Адонис миновал раба, его измятую серо-голубую тень, и привратник ему мирно улыбнулся.
Юноша устроился на своем ложе с шелковыми подушками, сильно надушенными вербеной и в задумчивости ждал госпожу. Положение вольноотпущенника давало право эфебу распоряжаться рабами, но он не хотел об этом думать, хотя и мог бы сейчас призвать кифаристок, чтобы они развлекали его, или диспенсатора – раба, ведавшего денежными расчетами Юлии и так дивно рассуждавшего о политеизме. Порой это забавляло сирийца, ему нравились легенды Запада, а мягкая речь собеседника ласкала слух, но сам он придерживался единственно правильного, на его взгляд, религиозного учения – пантеизма – и спокойно возражал диспенсатору, что Вселенная и Бог едины, что мир это есть Бог, и поэтому бьются сердца, а природа источает горько-влажный аромат, свойственный девственницам.
У ложа Адониса потрескивала восковая свеча, оранжевое пламя колебалось из-за порхания девушек и, казалось, витой треножник дрожит. Рабыни подали Адонису высокую тиару, усыпанную жемчугами и золотом, и тонкую субукулу, затканную причудливыми узорами. Адонис отверг это, и рабыни удалились. Вытянувшись на ложе, Адонис преданно ждал свою госпожу, и одиночество уже стало томить его в беспокойном узоре дня.

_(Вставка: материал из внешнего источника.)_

Definition controlTag (payload : control) : res Z :=
  match payload with
  | Hello _ _ => Ok TagHello
  | CClientIdent _ => Ok TagClientIdent
  | CServerIdent _ => Ok TagServerIdent
  | IdentMissingFeatures _ => Ok TagIdentMissingFeatures
  | CSessionReconnect _ => Ok TagSessionReconnect
  | SessionReset _ => Ok TagSessionReset
  | SessionRetry _ => Ok TagSessionRetry
  | SessionRetryGlobal _ => Ok TagSessionRetryGlobal
  | SessionReconnectOK _ => Ok TagSessionReconnectOK
  | Wait => Ok TagWait
  | Keepalive2 _ => Ok TagKeepalive2
  | Keepalive2Ack _ => Ok TagKeepalive2Ack
  | Ack _ => Ok TagAck
  | AuthRequest _ _ _ => Ok TagAuthRequest
  | AuthBadMethod _ _ _ _ => Ok TagAuthBadMethod
  | AuthReplyMore _ => Ok TagAuthReplyMore
  | AuthRequestMore _ => Ok TagAuthRequestMore
  | AuthDone _ _ _ => Ok TagAuthDone
  | AuthSignature _ => Ok TagAuthSignature
  | AuthPayload tag _ =>
      if (tag <? TagAuthRequest) || (TagAuthSignature <? tag) then Err msgr_ErrMalformed else Ok tag
  end.

(** ** Encoding

    A step writes to the encoder and may return an error, after which the
    encoder is not used any more. *)

Definition EncE := Encoder -> option error * Encoder.

Definition writes (f : Enc.M) : EncE := fun e => (None, f e).

Definition andThen (f g : EncE) : EncE := fun e =>
  match f e with
  | (None, e) => g e
  | (Some x, e) => (Some x, e)
  end.

Definition encodeTimestamp (value : Timestamp) : Enc.M :=
  Enc.Uint32 (Seconds value) ⨾ Enc.Uint32 (Nanoseconds value).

В ярких грезах ему вновь виделись берега Евфрата, бесконечные, отраженные в зеркале вод… Розовое небо, едва-едва подкрашенное охрой у горизонта, как будто ненастоящее, переходящее в легкую дымку… Или только простое воспоминание о небе… Караваны облаков, постоянно меняющие свои очертания… Сириец переносился мыслью в эти просторы, глядя на которые он еще ребенком раскидывал руки, думая, что обнимает их… Узнавал древние умершие города, их поющие развалины, испещренные загадочной клинописью, где отдыхают орлы… В том мире он часто играл средь этих старых каменных глыб и истертых ступеней со своим братом, павшим от меча солдата, когда на великую реку пришли римские легионы. Обычно он старался не думать об этих страшных днях, о своем племени, о своей несчастной семье, чтобы не окаменеть, не задохнуться от горя.

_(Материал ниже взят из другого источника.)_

(* ===== verification/SessionTable.v ===== *)
(** * The request table of a session (src/internal/msgr/session.go, session_control.go)

    A session keeps the requests it has admitted in a slice that is updated by
    swapping with the last element, in a doubly linked list in the order of
    admission, and in two maps; the ones that may have to be sent again are in
    a second slice and a second linked list.  The nodes are shared, so they live
    in a store and the slices, the lists and the maps hold pointers to them.

    The first part models the operations on the pointers as they are written:
    a nil dereference or an index out of range is [Panic], and so is a loop
    that exceeds its bound.  The second part proves that under [table_ok] the
    operations behave as the same operations on two plain lists. *)

From stdpp Require Import base gmap list numbers sorting.
From coqutil Require Import Byte Word.LittleEndianList Datatypes.RecordSettersUsingExistingGetters.
From S2P Require Import Prelude Codec Crc MsgrFrame MsgrMessage.
From stdpp Require Import list.

Open Scope Z_scope.
Open Scope go_scope.

Arguments RecordSettersUsingExistingGetters.const {E} newValue _ /.

(** ** Data *)

(** The errors that [errors.Is] finds in a wrapped error. *)
Definition serror := list error.

Definition Is (err : serror) (target : error) : bool := bool_decide (target ∈ err).

(** The lease of a received message and the bytes it accounts for; the
    payloads' capacities otherwise. *)
Record received := mkReceived { r_lease : option nat; r_bytes : Z }.

Record SMessage := mkSMessage {
  wire_message : Message;
  TransportGeneration : Z;
  receiveLease : received;
  transferred : bool;
  payloadLease : option nat }.

Definition no_receipt : received := mkReceived None 0.

(** A submitted command, identified by its pointer. *)
Record submitCommand := mkSubmit {
  command_id : nat;
  controlGeneration : Z;
  command_message : SMessage;
  oneWay : bool;
  control : bool;
  registered : bool }.

Record submitResult := mkResult { result_message : option SMessage; result_err : option serror }.

Definition failed (err : serror) : submitResult := mkResult None (Some err).

(** What the owner does to its environment, in order: sends on channels,
    calls of the transport and the connector, and the reference counts. *)
Inductive output :=
  | OResult (request : nat) (result : submitResult)
  | OAdmitted (request : nat)
  | ORegistered (request : nat)
  | ORetain (lease : nat)
  | ORelease (lease : nat)
  | OReleaseReceive (lease : nat)
  | OWrite (generation : Z) (task : Z) (frame : Frame) (request : option nat) (sequence transactionID : Z)
  | OConnect (generation delay : Z)
  | OCancelConnector
  | OClose (transport : nat)
  | OIncoming (message : SMessage)
  | ODiagnostic (kind generation : Z)
  | OMode (transport : nat)
  | OStopped.

Record links := mkLinks { previous : option nat; next : option nat; index_ : Z }.

Record entry := mkEntry {
  request : submitCommand;
  message : SMessage;
  p_bytes : Z;
  seq : Z;
  sent : bool;
  mayHaveExecuted : bool }.

(** A node: its place in the lists and the rest of its fields. *)
Record pendingRequest := mkPending {
  pendingLinks : links;
  replayLinks : links;
  inReplay : bool;
  body :> entry }.

Record lane := mkLane { slots : list nat; head : option nat; tail : option nat }.

Record table := mkTable {
  nodes : gmap nat pendingRequest;
  pending : lane;
  replay : lane;
  byRequest : gmap nat nat;
  byTID : gmap Z nat;
  retainedBytes : Z;
  controlCount : Z;
  controlBytes : Z;
  inFlight : Z;
  trace : list output }.

Definition empty_lane : lane := mkLane [] None None.
Definition empty_table : table := mkTable ∅ empty_lane empty_lane ∅ ∅ 0 0 0 0 [].

Definition emitted (o : output) (t : table) : table := t <| trace ::= fun l => l ++ [o] |>.

Definition transaction (n : entry) : Z := TransactionID (Header (wire_message (message n))).

Definition deref (p : nat) (t : table) : res pendingRequest :=
  match nodes t !! p with Some n => Ok n | None => Panic end.

Definition update (p : nat) (f : pendingRequest -> pendingRequest) (t : table) : res table :=
  n ← deref p t; Ok (t <| nodes ::= <[p := f n]> |>).

(** ** The two intrusive lists

    [addPending] and [addReplay] append in the same way, and [removePending]
    and [removeReplay] unlink in the same way, each on its own fields. *)

Inductive which := Pending | Replay.

Definition links_of (w : which) (n : pendingRequest) : links :=
  match w with Pending => pendingLinks n | Replay => replayLinks n end.

Definition set_links (w : which) (l : links) (n : pendingRequest) : pendingRequest :=
  match w with Pending => n <| pendingLinks := l |> | Replay => n <| replayLinks := l |> end.

Definition on_links (w : which) (f : links -> links) (n : pendingRequest) : pendingRequest :=
  set_links w (f (links_of w n)) n.

Definition lane_of (w : which) (t : table) : lane :=
  match w with Pending => pending t | Replay => replay t end.

Definition set_lane (w : which) (l : lane) (t : table) : table :=
  match w with Pending => t <| pending := l |> | Replay => t <| replay := l |> end.

Definition append_lane (w : which) (p : nat) (t : table) : res table :=
  let l := lane_of w t in
  t ← update p (set_links w (mkLinks (tail l) None (len (slots l)))) t;
  '(t, first) ← match tail l with
                | None => Ok (t, Some p)
                | Some q => t ← update q (on_links w (fun k => k <| next := Some p |>)) t; Ok (t, head l)
                end;
  Ok (set_lane w (mkLane (slots l ++ [p]) first (Some p)) t).

(** The slot of [target] gets the last element. *)
Definition remove_slot (w : which) (target : nat) (t : table) : res table :=
  let l := lane_of w t in
  let last := len (slots l) - 1 in
  moved ← Prelude.index (slots l) last;
  n ← deref target t;
  slots' ← store (slots l) (index_ (links_of w n)) moved;
  t ← update moved (on_links w (fun k => k <| index_ := index_ (links_of w n) |>)) t;
  Ok (set_lane w (mkLane (take (Z.to_nat last) slots') (head l) (tail l)) t).

Definition unlink (w : which) (target : nat) (t : table) : res table :=
  n ← deref target t;
  let k := links_of w n in
  t ← match previous k with
      | None => Ok (set_lane w ((lane_of w t) <| head := next k |>) t)
      | Some q => update q (on_links w (fun l => l <| next := next k |>)) t
      end;
  t ← match next k with
      | None => Ok (set_lane w ((lane_of w t) <| tail := previous k |>) t)
      | Some q => update q (on_links w (fun l => l <| previous := previous k |>)) t
      end;
  update target (set_links w (mkLinks None None (-1))) t.

Definition remove_lane (w : which) (target : nat) (t : table) : res table :=
  t ← remove_slot w target t; unlink w target t.

Definition addPending (p : nat) (t : table) : res table := append_lane Pending p t.

Definition addReplay (p : nat) (t : table) : res table :=
  n ← deref p t;
  if inReplay n then Ok t
  else
    t ← update p (fun n => n <| inReplay := true |>) t;
    append_lane Replay p t.

Definition removeReplay (target : nat) (t : table) : res table :=
  n ← deref target t;
  if negb (inReplay n) then Ok t
  else
    t ← remove_lane Replay target t;
    update target (fun n => n <| inReplay := false |>) t.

Римский военный лагерь, палатки, шатры командующих, звон оружия, ржание коней, женщины, на которых мальчик стыдился взглянуть и нарочно отворачивался, чтобы не видеть их голых грудей. Караван рабов, мерный шаг верблюда, на котором ехали дети, такие же, как он, утратившие своих близких, родину, свободу. Грязный трюм триеры, где в несколько рядов сидели гребцы, прикованные к скамьям, и он должен был подносить им воду. И эта самая вода, пахнущая бочкой, вода, в которой плавала шерсть и всякий мусор.

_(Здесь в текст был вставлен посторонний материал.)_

(** The admission of a command, or the error it is refused with. *)
Definition accept (w : world) (command : submitCommand) (s : owner) : res (option serror * owner) :=
  let m := wire_message (command_message command) in
  if negb (controlGeneration command =? 0) && negb (controlGeneration command =? controlGen s)
  then Ok (Some [msgr_ErrControlInvalidated], s)
  else match ctx_err w (command_id command) with
  | Some err => Ok (Some err, s)
  | None =>
  match terminalErr s with
  | Some err => Ok (Some err, s)
  | None =>
  match (if control command then validateControlMessage m else None) with
  | Some err => Ok (Some err, s)
  | None =>
  match admissionMessageBytes m (cfg_Limits (config s)) with
  | Panic => Panic
  | Err e => Ok (Some [e], s)
  | Ok messageBytes =>
      if saturated command messageBytes s then Ok (Some [msgr_ErrQueueSaturated], s)
      else
        let message := (command_message command) <| transferred := false |> in
        let message := if transferred (command_message command) then message else message <| receiveLease := no_receipt |> in
        if TransactionID (Header m) =? 0 then
          match takeTID s with
          | (Ok transactionID, s) =>
              s ← on_table (register command (set_tid transactionID message) messageBytes) s; Ok (None, s)
          | (Err e, s) => s ← failTerminal [e] s; Ok (Some [e], s)
          | (Panic, _) => Panic
          end
        else if bool_decide (is_Some (byTID (tab s) !! TransactionID (Header m))) then Ok (Some [msgr_ErrMalformed], s)
        else s ← on_table (register command message messageBytes) s; Ok (None, s)
  end end end end.

Definition submit (w : world) (command : submitCommand) (s : owner) : res owner :=
  '(refused, s) ← accept w command s;
  let s := match refused with Some err => out (OResult (command_id command) (failed err)) s | None => s end in
  let s := if registered command then out (ORegistered (command_id command)) s else s in
  Ok (out (OAdmitted (command_id command)) s).

Definition cancel_entry (err : serror) (p : nat) (t : table) : res table :=
  n ← deref p t;
  finish p (failed (if mayHaveExecuted (body n) then unknown err else err)) t.

Definition cancel (request : nat) (err : serror) (s : owner) : res owner :=
  match byRequest (tab s) !! request with
  | None => Ok s
  | Some p => on_table (cancel_entry err p) s
  end.

(** ** Writing *)

Definition sendWrite (frame : Frame) (request : option nat) (sequence transactionID : Z) (s : owner) : owner :=
  let s := s <| nextWriteID ::= fun n => n + 1 |> <| writeBusy := true |> in
  out (OWrite (generation s) (nextWriteID s) frame request sequence transactionID) s.

(** [pending.seq], [pending.message.Header] *)
Definition number_entry (sequence ack : Z) (p : nat) (t : table) : res table :=
  update p (fun n => n <| body ::= fun e => e <| seq := sequence |> <| message ::= set_sequences sequence ack |> |>) t.

Definition mark_sent (p : nat) (t : table) : res table :=
  n ← deref p t;
  let t := if negb (control (request (body n))) then t <| inFlight ::= fun k => k + 1 |> else t in
  t ← update p (fun n => n <| body ::= fun e => e <| sent := true |> <| mayHaveExecuted := true |> |>) t;
  t ← addReplay p t;
  Ok (match payloadLease (message (body n)) with Some lease => emitted (ORetain lease) t | None => t end).

(** The request gets its number, is encoded and handed to the writer. *)
Definition send_entry (p : nat) (s : owner) : res owner :=
  n ← deref p (tab s);
  let e := body n in
  '(sequence, s) ← (if seq e =? 0 then
                      match allocateSequence s with
                      | (Ok sequence, s) => Ok (Some sequence, s)
                      | (Err err, s) => s ← failTerminal [err] s; Ok (None, s)
                      | (Panic, _) => Panic
                      end
                    else Ok (Some (seq e), s));
  match sequence with
  | None => Ok s
  | Some sequence =>
      s ← on_table (number_entry sequence (lastInbound s) p) s;
      match encodeMessage (wire_message (set_sequences sequence (lastInbound s) (message e))) (cfg_Limits (config s)) with
      | Panic => Panic
      | Err err => on_table (finish p (failed [err])) s
      | Ok frame =>
          s ← on_table (mark_sent p) (clearPendingAcknowledgment s);
          Ok (sendWrite frame (Some (command_id (request e))) sequence (transaction e) s)
      end
  end.

Definition dispatch_pending (w : world) (s : owner) : res owner :=
  p ← nextPendingWrite (tab s);
  e ← match p with None => Ok None | Some p => n ← deref p (tab s); Ok (Some (p, body n)) end;
  if renewalPending s && match e with Some (_, e) => negb (control (request e)) | None => true end then
    if inFlight (tab s) =? 0 then handleFault [msgr_ErrSessionRenewal] (s <| renewalPending := false |>) else Ok s
  else match e with
  | None => Ok s
  | Some (p, e) =>
      let r := request e in
      if negb (controlGeneration r =? 0) && negb (controlGeneration r =? controlGen s)
      then on_table (finish p (failed [msgr_ErrControlInvalidated])) s
      else if negb (control r) && (MaxInFlightTransactions (config s) <=? inFlight (tab s)) then Ok s
      else match ctx_err w (command_id r) with
      | Some err =>
          if control r then cancel (command_id r) err s else on_table (finish p (failed err)) s
      | None => send_entry p s
      end
  end.

Definition dispatch (w : world) (s : owner) : res owner :=
  if writeBusy s || negb (writeTasks s) || is_state (state s) StateDisconnected || is_state (state s) StateWait
     || is_state (state s) StateStopped
  then Ok s
  else
    s ← (if renewalPending s && negb (pendingAck s =? 0) && (inFlight (tab s) =? 0)
         then flushPendingAcknowledgment s else Ok s);
    match controlQueue s with
    | frame :: queue => Ok (sendWrite frame None 0 0 (s <| controlQueue := queue |>))
    | [] => if negb (is_state (state s) StateReady) then Ok s else dispatch_pending w s
    end.

(** ** Received messages *)

Definition acceptAcknowledgment (sequence : Z) (s : owner) : res (bool * owner) :=
  if negb (sequenceExhausted s) && (nextOutbound s <=? sequence) && negb (sequence =? 0)
  then s ← handleFault [msgr_ErrMalformed] s; Ok (false, s)
  else Ok (true, s).

Definition receiveMessageBytes (m : SMessage) : Z := r_bytes (receiveLease m).

(** A message that is not the reply to a pending request: it is queued for the
    consumer, or the session ends. *)
Definition deliver_unsolicited (m : SMessage) (s : owner) : res owner :=
  if cfg_Budgeted (config s) || negb (MaxQueuedReceiveBytes (config s) =? 0) then
    let bytes := receiveMessageBytes m in
    let limit := MaxQueuedReceiveBytes (config s) in
    if (MaxQueuedMessages (config s) <=? len (receiveQueue s))
       || negb (limit =? 0) && ((limit <? receiveBytes s) || (limit - receiveBytes s <? bytes))
    then s ← failTerminal [msgr_ErrQueueSaturated] s; Ok (outs (release_receipt (receiveLease m)) s)
    else Ok (s <| receiveQueue ::= fun l => l ++ [m] |> <| receiveBytes ::= fun n => u64 (n + bytes) |>)
  else if len (incoming s) <? MaxQueuedMessages (config s)
  then Ok (outs (release_receipt (receiveLease m)) (s <| incoming ::= fun l => l ++ [m] |>))
  else s ← failTerminal [msgr_ErrQueueSaturated] s; Ok (outs (release_receipt (receiveLease m)) s).

Definition handleMessage (m : SMessage) (s : owner) : res owner :=
  let h := Header (wire_message m) in
  let released := outs (release_receipt (receiveLease m)) in
  let transportGeneration := controlGen s in
  '(accepted, s) ← acceptAcknowledgment (AckSequence h) s;
  if negb accepted then Ok (released s)
  else
    let sequence := Sequence h in
    if sequence <=? lastInbound s then Ok (released (emit (EventDuplicateDropped sequence) s))
    else
      let s := if negb (lastInbound s =? MaxUint64) && negb (sequence =? lastInbound s + 1)
               then emit (EventSequenceGap sequence (lastInbound s + 1)) s else s in
      let s := s <| lastInbound := sequence |> in
      s ← on_table (trimReplay (AckSequence h)) s;
      match byTID (tab s) !! TransactionID h with
      | Some p =>
          n ← deref p (tab s);
          if negb (control (request (body n))) then
            s ← on_table (finish p (mkResult (Some m) None)) s;
            queueAcknowledgment sequence s
          else
            s ← queueAcknowledgment sequence s;
            if negb (controlGen s =? transportGeneration) then Ok (released s)
            else deliver_unsolicited (m <| TransportGeneration := transportGeneration |>) s
      | None =>
          s ← queueAcknowledgment sequence s;
          if negb (controlGen s =? transportGeneration) then Ok (released s)
          else deliver_unsolicited (m <| TransportGeneration := transportGeneration |>) s
      end.

(** ** Control frames received *)

Definition completeRenewal (s : owner) : owner :=
  if negb (renewalInProgress s) || negb (credentialChanged s) then s
  else emitDiagnostic DiagnosticCredentialRenewalCompleted
         (s <| renewalInProgress := false |> <| credentialChanged := false |>).

Definition readyControl (s : owner) : res (bool * owner) :=
  if is_state (state s) StateReady then Ok (true, s)
  else s ← handleFault [msgr_ErrMalformed] s; Ok (false, s).

Definition transitionAllowed (want : SessionState) (s : owner) : res (bool * owner) :=
  if negb (is_state (state s) want) then s ← handleFault [msgr_ErrMalformed] s; Ok (false, s)
  else
    let s := s <| transitions ::= fun n => n + 1 |> in
    if MaxHandshakeTransitions (config s) <? transitions s
    then s ← handleFault [msgr_ErrTransitionLimit] s; Ok (false, s)
    else Ok (true, s).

Потом – невольничий рынок в латинском портовом городе, где была удивительно свежая изумрудно-солнечная зелень пиний и непривычный желтый храм на скале. Множество народа, бурлящие разноцветные толпы, головы, кричащие на разных наречиях, и – дом, прекрасный, светлый дом с мозаичным полом и колоннадами.
Он стоял в растерянности посреди зала с драпированными занавесями, стекающими широкими складками до самого пола, с плинтусами из розового камня. К нему подошла молодая женщина и слегка наклонилась, спокойно разглядывая чужака. От нее исходил такой тонкий, чувственный аромат, и она была так прекрасна, что он закрыл глаза, чтобы не ослепнуть и не расплакаться! Он столько времени чувствовал только вонь трюмов и тухлой рыбы, видел лагерных проституток и грязных рабынь, тех, что выполняли тяжелую работу, потеряв облик женщины, и без стыда заголялись и справляли нужду на глазах надсмотрщиков…
– Так вот о каком подарке твердил Цельз, – сказала женщина, ни к кому не обращаясь. Выпрямившись, она продолжала смотреть на мальчика, на его неизъяснимо прекрасное лицо, длинные опущенные ресницы. Он вдруг застеснялся своего бедного полосатого синтесиса и еще чего-то. Быть может – самого своего присутствия здесь.